### Supplied material

Lemma submission_accepted_or_dropped_witness :
  (blank "   " /\
   sendMessage mounted "   " 2000 Rejected Rejected mounted = (mounted, [])) /\
  (asciiText "Yes" /\ ~ blank "Yes" /\
   loading mounted = false /\ completed mounted = false /\
   input (fst (sendMessage mounted "Yes" 2000 Rejected Rejected mounted)) = "").
Proof.
  assert (Hb : blank "   ") by (repeat constructor).
  assert (Ha : asciiText "Yes")
    by (repeat (constructor; [reflexivity|]); constructor).
  assert (Hn : ~ blank "Yes").
  { intros H. apply truthy_trim in H. discriminate H. }
  split.
  - split; [exact Hb|].
    apply (proj1 (submission_accepted_or_dropped mounted mounted "   " 2000
                    Rejected Rejected)).
    left. exact Hb.
  - split; [exact Ha|]. split; [exact Hn|].
    split; [reflexivity|]. split; [reflexivity|].
    destruct (submission_accepted_or_dropped mounted mounted "Yes" 2000
                Rejected Rejected) as (_ & H).
    destruct (H Ha Hn eq_refl eq_refl) as (_ & _ & Hi & _).
    exact Hi.
Defined.

Lemma startSession_cut (now : Z) (r : FetchResult StartData) (s : State) :
  runAll [startSessionBegin; startSessionResume now r] s = startSession now r s.
Proof.
  unfold runAll, startSessionBegin, startSessionResume, startSession.
  destruct r as [|[|] [d|]]; cbn [foldr]; unfold seq; simpl; reflexivity.
Qed.

Lemma handleRestart_cut (now : Z) (r : FetchResult StartData) (s : State) :
  runAll [handleRestartBegin; startSessionResume now r] s = handleRestart now r s.
Proof.
  unfold runAll, handleRestartBegin, handleRestart, startSessionBegin,
    startSessionResume, startSession.
  destruct r as [|[|] [d|]]; cbn [foldr]; unfold seq; simpl; reflexivity.
Qed.

Lemma sendMessage_cut (c s : State) (text : string) (now : Z)
    (r : FetchResult MessageData) (rep : FetchResult unit) :
  runAll (sendMessageBegin c text now :: sendMessageRest c text now r rep) s
    = sendMessage c text now r rep s.
Proof.
  unfold sendMessageRest, awaitsReply, awaitsReport, sendMessageBegin, sendMessage,
    runAll.
  destruct (negb (truthy (trim text)) || loading c || completed c); [reflexivity|].
  cbn [negb andb].
  destruct (isLocalMode c); cbn [negb foldr].
  - unfold seq. simpl.
    destruct (handleLocalResponse c (trim text) now _) as [s1 t1]. simpl.
    rewrite !app_nil_r. reflexivity.
  - destruct r as [|[|] [d|]]; cbn [foldr sendMessageReply].
    + unfold seq. simpl.
      destruct (handleLocalResponse c (trim text) now _) as [s1 t1]. simpl.
      rewrite ?app_nil_r. reflexivity.
    + destruct (md_analysis d) as [a|]; cbn [present andb];
        [destruct (truthy_opt (sessionId c)) eqn:Hsid|];
        cbn [foldr]; rewrite ?orb_true_r;
        destruct (md_session_data d), (md_completed d),
                 (truthy_opt (md_next_step d)), rep; unfold seq; simpl; reflexivity.
    + unfold seq. simpl.
      destruct (handleLocalResponse c (trim text) now _) as [s1 t1]. simpl.
      rewrite ?app_nil_r. reflexivity.
    + unfold seq. simpl.
      destruct (handleLocalResponse c (trim text) now _) as [s1 t1]. simpl.
      rewrite ?app_nil_r. reflexivity.
    + unfold seq. simpl.
      destruct (handleLocalResponse c (trim text) now _) as [s1 t1]. simpl.
      rewrite ?app_nil_r. reflexivity.
Qed.

Lemma errorFree_engine (c : State) (text : string) (now : Z) :
  errorFree (handleLocalResponse c text now).
Proof.
  intros s He. destruct (engine_frame c s text now) as (_ & _ & _ & H & _).
  rewrite H. exact He.
Qed.

Lemma errorFree_seq (a b : Action) : errorFree a -> errorFree b -> errorFree (seq a b).
Proof. intros Ha Hb s He. rewrite seq_fst. apply Hb, Ha, He. Qed.

Lemma errorFree_parts (c : State) (text : string) (now : Z)
    (r : FetchResult MessageData) (rep : FetchResult unit) (r0 : FetchResult StartData) :
  errorFree startSessionBegin /\
  errorFree (startSessionResume now r0) /\
  errorFree handleRestartBegin /\
  errorFree (sendMessageBegin c text now) /\
  Forall errorFree (sendMessageRest c text now r rep).
Proof.
  assert (Hset : forall a, (forall s, error (fst (a s)) = error s \/ error (fst (a s)) = None) ->
                      errorFree a).
  { intros a H s He. destruct (H s) as [-> | ->]; auto. }
  assert (Hloading : errorFree (setLoading false)) by (apply Hset; intros; left; reflexivity).
  assert (Hreply : errorFree (sendMessageReply c text now r)).
  { unfold sendMessageReply.
    destruct r as [|[|] [d|]];
      try (repeat apply errorFree_seq; auto using errorFree_engine;
           apply Hset; intros; left; reflexivity).
    intros s He.
    destruct (md_session_data d), (md_completed d), (md_analysis d),
             (truthy_opt (sessionId c)), (truthy_opt (md_next_step d)); exact He. }
  assert (Hreport : errorFree (sendMessageReport rep)).
  { intros s He. destruct rep; exact He. }
  split_and!.
  - intros s _. reflexivity.
  - intros s He. destruct r0 as [|[|] [d|]]; exact He.
  - intros s _. reflexivity.
  - unfold sendMessageBegin.
    destruct (negb (truthy (trim text)) || loading c || completed c);
      [intros s He; exact He|].
    destruct (isLocalMode c).
    + repeat apply errorFree_seq; auto using errorFree_engine;
        apply Hset; intros; auto.
    + intros s _. reflexivity.
  - unfold sendMessageRest.
    destruct (awaitsReply c text); [|constructor].
    constructor; [exact Hreply|].
    destruct (awaitsReport c r); repeat constructor. exact Hreport.
Qed.

(** X11.  The patient portal never sets an error, so its error banner
    never shows: whatever the backend answers and whatever the user types,
    submits or restarts, also while handlers are suspended at a request
    and resume in any order, [error] is empty in every state. *)
Theorem portal_never_errors (s : State) (P : list (list Action)) :
  portalRuns s P -> error s = None.
Proof.
  intros H.
  assert (Hinv : error s = None /\ Forall (Forall errorFree) P).
  { induction H as [now r | s P v _ IH | s P text now r rep _ IH | s P now r _ IH
                    | s P1 P2 a k _ IH].
    - destruct (errorFree_parts initialState "" now Rejected Rejected r)
        as (_ & Hres & _).
      split; [reflexivity|]. repeat constructor. exact Hres.
    - exact IH.
    - destruct IH as (He & HP).
      destruct (errorFree_parts s text now r rep Rejected) as (_ & _ & _ & Hb & Hrest).
      split; [apply Hb, He|]. constructor; assumption.
    - destruct IH as (He & HP).
      destruct (errorFree_parts s "" now Rejected Rejected r) as (_ & Hres & Hbegin & _).
      split; [apply Hbegin, He|]. constructor; [|exact HP].
      repeat constructor. exact Hres.
    - destruct IH as (He & HP).
      apply Forall_app in HP as (HP1 & HP2).
      apply Forall_cons in HP2 as (Hak & HP2).
      apply Forall_cons in Hak as (Ha & Hk).
      split; [apply Ha, He|].
      apply Forall_app. split; [exact HP1|]. constructor; assumption. }
  exact (proj1 Hinv).
Qed.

######

### Exercise aim
Begin at the first line of the entries above and copy every line exactly, ending with the line that contains "Rejected Rejected) as".

### Response area
Lemma submission_accepted_or_dropped_witness :
  (blank "   " /\
   sendMessage mounted "   " 2000 Rejected Rejected mounted = (mounted, [])) /\
  (asciiText "Yes" /\ ~ blank "Yes" /\
   loading mounted = false /\ completed mounted = false /\
   input (fst (sendMessage mounted "Yes" 2000 Rejected Rejected mounted)) = "").
Proof.
  assert (Hb : blank "   ") by (repeat constructor).
  assert (Ha : asciiText "Yes")
    by (repeat (constructor; [reflexivity|]); constructor).
  assert (Hn : ~ blank "Yes").
  { intros H. apply truthy_trim in H. discriminate H. }
  split.
  - split; [exact Hb|].
    apply (proj1 (submission_accepted_or_dropped mounted mounted "   " 2000
                    Rejected Rejected)).
    left. exact Hb.
  - split; [exact Ha|]. split; [exact Hn|].
    split; [reflexivity|]. split; [reflexivity|].
    destruct (submission_accepted_or_dropped mounted mounted "Yes" 2000
                Rejected Rejected) as (_ & H).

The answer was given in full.